**Directions**. Wherever the word "list" appears in a line below, that line counts; report the total number of such lines only.

[Data to use Boundary: Start]

(** Seven words below the stack top: the return address of the first context
    switch and six zero registers. *)
Definition setup_initial_stack (top : Z) (w : W) : Z * W :=
  let w := env_store64 (top -64 8) env_process_entry_wrapper w in
  let w := for_each 2 8 (λ k w, env_store64 (top -64 8 * k) 0 w) w in
  (top -64 56, w).

Definition stack_top (stack : Z) : Z := Z.land (stack +64 KERNEL_STACK_SIZE) (Z.lnot 0xF).

Definition unnamed : list Z := [117; 110; 110; 97; 109; 101; 100].
Definition idle_name : list Z := [105; 100; 108; 101].
Definition root_dir : list Z := [47].

(** [fd_table_create] and, when it succeeds, [fd_init_stdio]. *)
Definition new_fd_table (w : W) : Z * W :=
  let '(t, w) := env_fd_table_create w in
  (t, if negb (t =? 0) then env_fd_init_stdio t w else w).

(** [process_init]; [None] is a kernel panic. *)
Definition process_init s (idle_entry : Z) : option (sys W) :=
  let t := for_each 0 MAX_PROCESSES (λ i t,
             update t i (λ p,
               Process 0 (p_name p) PROCESS_STATE_UNUSED (flags p) 0 (kernel_stack_top p) (rsp p)
                 (entry p) (entry_arg p) (time_slice p) (priority p) (total_ticks p) (next p) (prev p)
                 (exit_code p) (parent_pid p) (wake_tick p) (pml4_phys p) (user_stack p) (user_stack_top p) (user_rsp p)
    (user_code p) (user_code_size p) 0 root_dir))
             (process_table s) in
  let '(stack, w) := env_kmalloc KERNEL_STACK_SIZE (s_world s) in
  if stack =? 0 then None
  else
    let top := stack_top stack in
    let '(sp, w) := setup_initial_stack top w in
    let '(fds, w) := new_fd_table w in
    let idle p :=
      Process 0 (str_copy idle_name PROCESS_NAME_MAX) PROCESS_STATE_READY
        (Z.lor PROCESS_FLAG_KERNEL PROCESS_FLAG_IDLE) stack top sp idle_entry 0 DEFAULT_TIME_SLICE 0 0
        None None 0 0 (wake_tick p) (pml4_phys p) (user_stack p) (user_stack_top p) (user_rsp p)
    (user_code p) (user_code_size p) fds root_dir in
    let s := Sys (update t 0 idle) 1 (Some 0) (run_queue_head s) (run_queue_tail s) (scheduler_running s)
               (need_reschedule s) (idle_process s) w in
    Some (says s (tagged_line VGA_COLOR_LIGHT_GREEN "[PROC] " (text "Idle process created (PID 0)") [])).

[Data to use Boundary: End]

**Output of the task**. 3